(Collection entries)
════════════════
(** C5: [$project] raises its validation error on every collection when
    the specification mixes an inclusion value and an exclusion value
    among the keys other than the identity key, and raises nothing over
    an array when the identity field alone is excluded alongside
    inclusions. *)
Theorem project_rejects_mixing_only (computeValue : evaluator)
  (Query : query_constructor) (ps : object) :
  (mixes ps ->
   forall collection,
     pipelineOperators_project computeValue Query collection (VObj ps)
     = Error mix_message)
  /\ (excludes_identity_only ps ->
      forall xs,
        raises (pipelineOperators_project computeValue Query (VArr xs)
                  (VObj ps)) = false).
Proof.
  split.
  - intros (k1 & v1 & k2 & v2 & H1 & N1 & I1 & H2 & N2 & X2) collection.
    unfold pipelineOperators_project.
    rewrite (isEmpty_object ps k1)
      by (apply (in_map fst ps (k1, v1)); now apply lookup_In).
    cbn [keys bind].
    rewrite (project_validate_mixed ps (keys_of ps) false false);
      [reflexivity | reflexivity | auto | |].
    + right. exists k2, v2. repeat split; try assumption.
      apply (in_map fst ps (k2, v2)). now apply lookup_In.
    + right. exists k1, v1. repeat split; try assumption.
      * apply (in_map fst ps (k1, v1)). now apply lookup_In.
      * now apply inclusion_not_exclusion.
  - intros ((idv & Hid & Xid) & (k0 & Hk0 & Nk0) & Hincl) xs.
    unfold pipelineOperators_project.
    rewrite (isEmpty_object ps k0 Hk0). cbn [keys bind].
    rewrite (project_validate_inclusions ps (keys_of ps) false);
      [| auto | intros k v Hv Hk; apply inclusion_not_exclusion; eauto].
    cbn [bind].
    rewrite (string_in_keys ps settings_key idv Hid).
    rewrite (spec_value_own ps settings_key idv Hid). cbn [bind].
    rewrite Xid, string_in_filter_out. cbn [negb assert bind].
    set (objKeys := filter (fun k => negb (String.eqb k settings_key))
                      (keys_of ps)).
    assert (Hne : In k0 objKeys).
    { apply filter_In. split; [exact Hk0 |].
      apply String.eqb_neq in Nk0. now rewrite Nk0. }
    destruct objKeys as [| k l] eqn:Ekeys; [destruct Hne |].
    rewrite <- Ekeys.
    apply raises_bind; [| reflexivity].
    apply raises_mapM. intros obj.
    unfold project_document.
    assert (Hloop :
      plain_or_stuck
        (foldM (project_key computeValue Query obj (VObj ps)) objKeys
           {| cloneObj := []; foundSlice := false; foundExclusion := false;
              dropKeys := [] |})).
    { apply project_keys_inclusions; [| repeat split].
      intros k' Hin. apply filter_In in Hin. destruct Hin as (Hin & Hk').
      destruct (lookup_In_keys ps k' Hin) as (v & Hv & _).
      assert (Hneq : k' <> settings_key).
      { intros ->. rewrite String.eqb_refl in Hk'. discriminate. }
      exists v. repeat split; eauto. }
    destruct (foldM (project_key computeValue Query obj (VObj ps)) objKeys _)
      as [st | | | |]; cbn [bind]; try exact Hloop; try reflexivity.
    destruct Hloop as (Hs & He & _). rewrite Hs, He. reflexivity.
Qed.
════════════════
PROBLEM REQUIREMENTS:
Copy each line from the data that features the string "foldM".

RESPONSE AREA:
        (foldM (project_key computeValue Query obj (VObj ps)) objKeys
    destruct (foldM (project_key computeValue Query obj (VObj ps)) objKeys _)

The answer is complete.